• [EXERCISE MATERIALS]
- Opening Delimiter -

(** What a successful run of the matcher computed. *)
Lemma _analyze_keywords_Ok rd jd ka :
  _analyze_keywords list_of_set rd jd = Ok ka ->
  exists text jw,
    analyzed_text rd = Ok text /\ job_words_of jd = Ok jw /\
    matched ka = list_of_set (word_set text ∩ jw ∩ all_keywords) /\
    missing ka = list_of_set ((jw ∖ word_set text) ∩ all_keywords) /\
    (jw ∩ all_keywords = ∅ -> match_rate ka = Int 0) /\
    (jw ∩ all_keywords <> ∅ ->
       match_rate ka =
         Float (percentage (length (matched ka)) (size (jw ∩ all_keywords)))).
Proof.
  unfold _analyze_keywords. intros H. inv_bind H.
  exists a, a0. subst ka. simpl. repeat split; try assumption.
  - intros Hempty. destruct (decide _) as [_|Hne]; [|contradiction].
    inv_bind E1. congruence.
  - intros Hne. destruct (decide _) as [He|_]; [contradiction|].
    inv_bind E1. unfold py_truediv in E2.
    destruct (_ =? 0); [discriminate|]. subst a1. unfold percentage.
    destruct (fdiv _ _); try discriminate; injection E2 as <-; reflexivity.
Qed.

(** 1 / 3 * 100 is 33.33333333333333 and 11 / 20 * 100 is
    55.00000000000001, not 55.0. *)
Example percentage_one_third :
  percentage 1 3 = S754_finite false 4691249611844266 (-47).
Proof. vm_compute. reflexivity. Qed.

Example percentage_eleven_twentieths :
  percentage 11 20 = S754_finite false 7740561859543041 (-47) /\
  percentage 11 20 <> binary_normalize 53 1024 55 0 false.
Proof. split; vm_compute; congruence. Qed.

Lemma size_job_keywords (jw : gset string) : (size (jw ∩ all_keywords) <= 45)%nat.
Proof.
  assert (Hall : size all_keywords = 45%nat) by (vm_compute; reflexivity).
  rewrite <- Hall. apply subseteq_size. apply intersection_subseteq_r.
Qed.

Lemma percentages_table : percentages_checked = true.
Proof. vm_compute. reflexivity. Qed.

(** What the table gives for one pair of counts. *)
Lemma percentage_checked (a b : nat) :
  (a <= b)%nat -> (1 <= b <= 45)%nat ->
  py_truediv (Z.of_nat a) (Z.of_nat b)
    = Ok (fdiv (float_of_int (Z.of_nat a)) (float_of_int (Z.of_nat b))) /\
  fleb zero (percentage a b) = true /\
  fleb (percentage a b) hundred = true /\
  float_near (percentage a b) (100 * Z.of_nat a) (Z.of_nat b) = true /\
  (a = b -> SFeqb (percentage a b) hundred = true).
Proof.
  intros Hab Hb. pose proof percentages_table as Htable.
  unfold percentages_checked in Htable.
  rewrite forallb_forall in Htable.
  assert (Hin_b : In b (seq 1 45)) by (apply in_seq; lia).
  specialize (Htable b Hin_b). rewrite forallb_forall in Htable.
  assert (Hin_a : In a (seq 0 (S b))) by (apply in_seq; lia).
  specialize (Htable a Hin_a). unfold percentage.
  unfold py_truediv in *. destruct (Z.of_nat b =? 0); [discriminate|].
  destruct (fdiv _ _) eqn:Hq; try discriminate;
    apply andb_prop in Htable as [Htable Heq];
    apply andb_prop in Htable as [Htable Hnear];
    apply andb_prop in Htable as [Hlo Hhi];
    (repeat split; try assumption);
    intros ->; rewrite Nat.eqb_refl in Heq; exact Heq.
Qed.

(** C6: the matcher never divides by zero.  When it returns, [match_rate]
    is the float [|matched| / |jobWords ∩ referenceVocabulary| * 100] of
    the code (each operation rounded to binary64) if that denominator set
    is non-empty, a value within [2^-40] of the exact percentage, and the
    integer 0 otherwise; it is 0 for the empty job description whatever
    the resume holds. *)
Theorem match_rate_guarded rd jd :
  _analyze_keywords list_of_set rd jd <> Raise ZeroDivisionError /\
  forall ka, _analyze_keywords list_of_set rd jd = Ok ka ->
    exists text jw,
      analyzed_text rd = Ok text /\ job_words_of jd = Ok jw /\
      (jw ∩ all_keywords <> ∅ ->
         size (jw ∩ all_keywords) <> 0%nat /\
         match_rate ka =
           Float (fmul (fdiv (float_of_int (Z.of_nat (size (word_set text ∩ jw ∩ all_keywords))))
                             (float_of_int (Z.of_nat (size (jw ∩ all_keywords)))))
                       (float_of_int 100)) /\
         float_near (percentage (size (word_set text ∩ jw ∩ all_keywords))
                                (size (jw ∩ all_keywords)))
                    (100 * Z.of_nat (size (word_set text ∩ jw ∩ all_keywords)))
                    (Z.of_nat (size (jw ∩ all_keywords))) = true) /\
      (jw ∩ all_keywords = ∅ -> match_rate ka = Int 0) /\
      (jd = PStr "" -> match_rate ka = Int 0).
Proof.
  split.
  - unfold _analyze_keywords.
    apply bind_no_zde; [apply analyzed_text_no_zde|]. intros text _.
    apply bind_no_zde; [apply job_words_of_no_zde|]. intros jw _.
    apply bind_no_zde; [|discriminate].
    destruct (decide _) as [|Hne]; [discriminate|].
    apply bind_no_zde; [|discriminate].
    unfold py_truediv. destruct (_ =? 0) eqn:Hz; [|destruct (fdiv _ _); discriminate].
    exfalso. apply Hne. apply Z.eqb_eq in Hz.
    assert (Hsize : size (jw ∩ all_keywords) = 0%nat) by lia.
    apply size_empty_inv, leibniz_equiv in Hsize. exact Hsize.
  - intros ka H. apply _analyze_keywords_Ok in H.
    destruct H as (text & jw & Ht & Hj & Hm & _ & Hzero & Hrate).
    exists text, jw. split; [exact Ht|]. split; [exact Hj|]. split; [|split].
    + intros Hne.
      assert (Hpos : size (jw ∩ all_keywords) <> 0%nat).
      { intros Hsize. apply size_empty_inv, leibniz_equiv in Hsize. contradiction. }
      split; [exact Hpos|]. split.
      * rewrite (Hrate Hne), Hm, length_list_of_set. reflexivity.
      * apply percentage_checked.
        -- apply subseteq_size. intros w Hw.
           apply elem_of_intersection in Hw as [Hw Hk].
           apply elem_of_intersection in Hw as [_ Hw].
           apply elem_of_intersection. split; assumption.
        -- pose proof (size_job_keywords jw). lia.
    + exact Hzero.
    + intros ->. apply Hzero. injection Hj as <-. set_solver.
Qed.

- Closing Delimiter -

Your task is to repeat each line of the material exactly.

• [RESULT BELOW]
(** What a successful run of the matcher computed. *)
Lemma _analyze_keywords_Ok rd jd ka :
  _analyze_keywords list_of_set rd jd = Ok ka ->
  exists text jw,
    analyzed_text rd = Ok text /\ job_words_of jd = Ok jw /\
    matched ka = list_of_set (word_set text ∩ jw ∩ all_keywords) /\
    missing ka = list_of_set ((jw ∖ word_set text) ∩ all_keywords) /\
    (jw ∩ all_keywords = ∅ -> match_rate ka = Int 0) /\
    (jw ∩ all_keywords <> ∅ ->
       match_rate ka =
         Float (percentage (length (matched ka)) (size (jw ∩ all_keywords)))).
Proof.
  unfold _analyze_keywords. intros H. inv_bind H.
  exists a, a0. subst ka. simpl. repeat split; try assumption.
  - intros Hempty. destruct (decide _) as [_|Hne]; [|contradiction].
    inv_bind E1. congruence.
  - intros Hne. destruct (decide _) as [He|_]; [contradiction|].
    inv_bind E1. unfold py_truediv in E2.
    destruct (_ =? 0); [discriminate|]. subst a1. unfold percentage.
    destruct (fdiv _ _); try discriminate; injection E2 as <-; reflexivity.
Qed.

(** 1 / 3 * 100 is 33.33333333333333 and 11 / 20 * 100 is
    55.00000000000001, not 55.0. *)
Example percentage_one_third :
  percentage 1 3 = S754_finite false 4691249611844266 (-47).
Proof. vm_compute. reflexivity. Qed.

Example percentage_eleven_twentieths :
  percentage 11 20 = S754_finite false 7740561859543041 (-47) /\
  percentage 11 20 <> binary_normalize 53 1024 55 0 false.
Proof. split; vm_compute; congruence. Qed.

Lemma size_job_keywords (jw : gset string) : (size (jw ∩ all_keywords) <= 45)%nat.
Proof.
  assert (Hall : size all_keywords = 45%nat) by (vm_compute; reflexivity).
  rewrite <- Hall. apply subseteq_size. apply intersection_subseteq_r.
Qed.

Lemma percentages_table : percentages_checked = true.
Proof. vm_compute. reflexivity. Qed.

(** What the table gives for one pair of counts. *)
Lemma percentage_checked (a b : nat) :
  (a <= b)%nat -> (1 <= b <= 45)%nat ->
  py_truediv (Z.of_nat a) (Z.of_nat b)
    = Ok (fdiv (float_of_int (Z.of_nat a)) (float_of_int (Z.of_nat b))) /\
  fleb zero (percentage a b) = true /\
  fleb (percentage a b) hundred = true /\
  float_near (percentage a b) (100 * Z.of_nat a) (Z.of_nat b) = true /\
  (a = b -> SFeqb (percentage a b) hundred = true).
Proof.
  intros Hab Hb. pose proof percentages_table as Htable.
  unfold percentages_checked in Htable.
  rewrite forallb_forall in Htable.
  assert (Hin_b : In b (seq 1 45)) by (apply in_seq; lia).
  specialize (Htable b Hin_b). rewrite forallb_forall in Htable.
  assert (Hin_a : In a (seq 0 (S b))) by (apply in_seq; lia).
  specialize (Htable a Hin_a). unfold percentage.
  unfold py_truediv in *. destruct (Z.of_nat b =? 0); [discriminate|].
  destruct (fdiv _ _) eqn:Hq; try discriminate;
    apply andb_prop in Htable as [Htable Heq];
    apply andb_prop in Htable as [Htable Hnear];
    apply andb_prop in Htable as [Hlo Hhi];
    (repeat split; try assumption);
    intros ->; rewrite Nat.eqb_refl in Heq; exact Heq.
Qed.

(** C6: the matcher never divides by zero.  When it returns, [match_rate]
    is the float [|matched| / |jobWords ∩ referenceVocabulary| * 100] of
    the code (each operation rounded to binary64) if that denominator set
    is non-empty, a value within [2^-40] of the exact percentage, and the
    integer 0 otherwise; it is 0 for the empty job description whatever
    the resume holds. *)
Theorem match_rate_guarded rd jd :
  _analyze_keywords list_of_set rd jd <> Raise ZeroDivisionError /\
  forall ka, _analyze_keywords list_of_set rd jd = Ok ka ->
    exists text jw,
      analyzed_text rd = Ok text /\ job_words_of jd = Ok jw /\
      (jw ∩ all_keywords <> ∅ ->
         size (jw ∩ all_keywords) <> 0%nat /\
         match_rate ka =
           Float (fmul (fdiv (float_of_int (Z.of_nat (size (word_set text ∩ jw ∩ all_keywords))))
                             (float_of_int (Z.of_nat (size (jw ∩ all_keywords)))))
                       (float_of_int 100)) /\
         float_near (percentage (size (word_set text ∩ jw ∩ all_keywords))
                                (size (jw ∩ all_keywords)))
                    (100 * Z.of_nat (size (word_set text ∩ jw ∩ all_keywords)))
                    (Z.of_nat (size (jw ∩ all_keywords))) = true) /\
      (jw ∩ all_keywords = ∅ -> match_rate ka = Int 0) /\
      (jd = PStr "" -> match_rate ka = Int 0).
Proof.
  split.
  - unfold _analyze_keywords.
    apply bind_no_zde; [apply analyzed_text_no_zde|]. intros text _.
    apply bind_no_zde; [apply job_words_of_no_zde|]. intros jw _.
    apply bind_no_zde; [|discriminate].
    destruct (decide _) as [|Hne]; [discriminate|].
    apply bind_no_zde; [|discriminate].
    unfold py_truediv. destruct (_ =? 0) eqn:Hz; [|destruct (fdiv _ _); discriminate].
    exfalso. apply Hne. apply Z.eqb_eq in Hz.
    assert (Hsize : size (jw ∩ all_keywords) = 0%nat) by lia.
    apply size_empty_inv, leibniz_equiv in Hsize. exact Hsize.
  - intros ka H. apply _analyze_keywords_Ok in H.
    destruct H as (text & jw & Ht & Hj & Hm & _ & Hzero & Hrate).
    exists text, jw. split; [exact Ht|]. split; [exact Hj|]. split; [|split].
    + intros Hne.
      assert (Hpos : size (jw ∩ all_keywords) <> 0%nat).
      { intros Hsize. apply size_empty_inv, leibniz_equiv in Hsize. contradiction. }
      split; [exact Hpos|]. split.
      * rewrite (Hrate Hne), Hm, length_list_of_set. reflexivity.
      * apply percentage_checked.
        -- apply subseteq_size. intros w Hw.
           apply elem_of_intersection in Hw as [Hw Hk].
           apply elem_of_intersection in Hw as [_ Hw].
           apply elem_of_intersection. split; assumption.
        -- pose proof (size_job_keywords jw). lia.
    + exact Hzero.
    + intros ->. apply Hzero. injection Hj as <-. set_solver.
Qed.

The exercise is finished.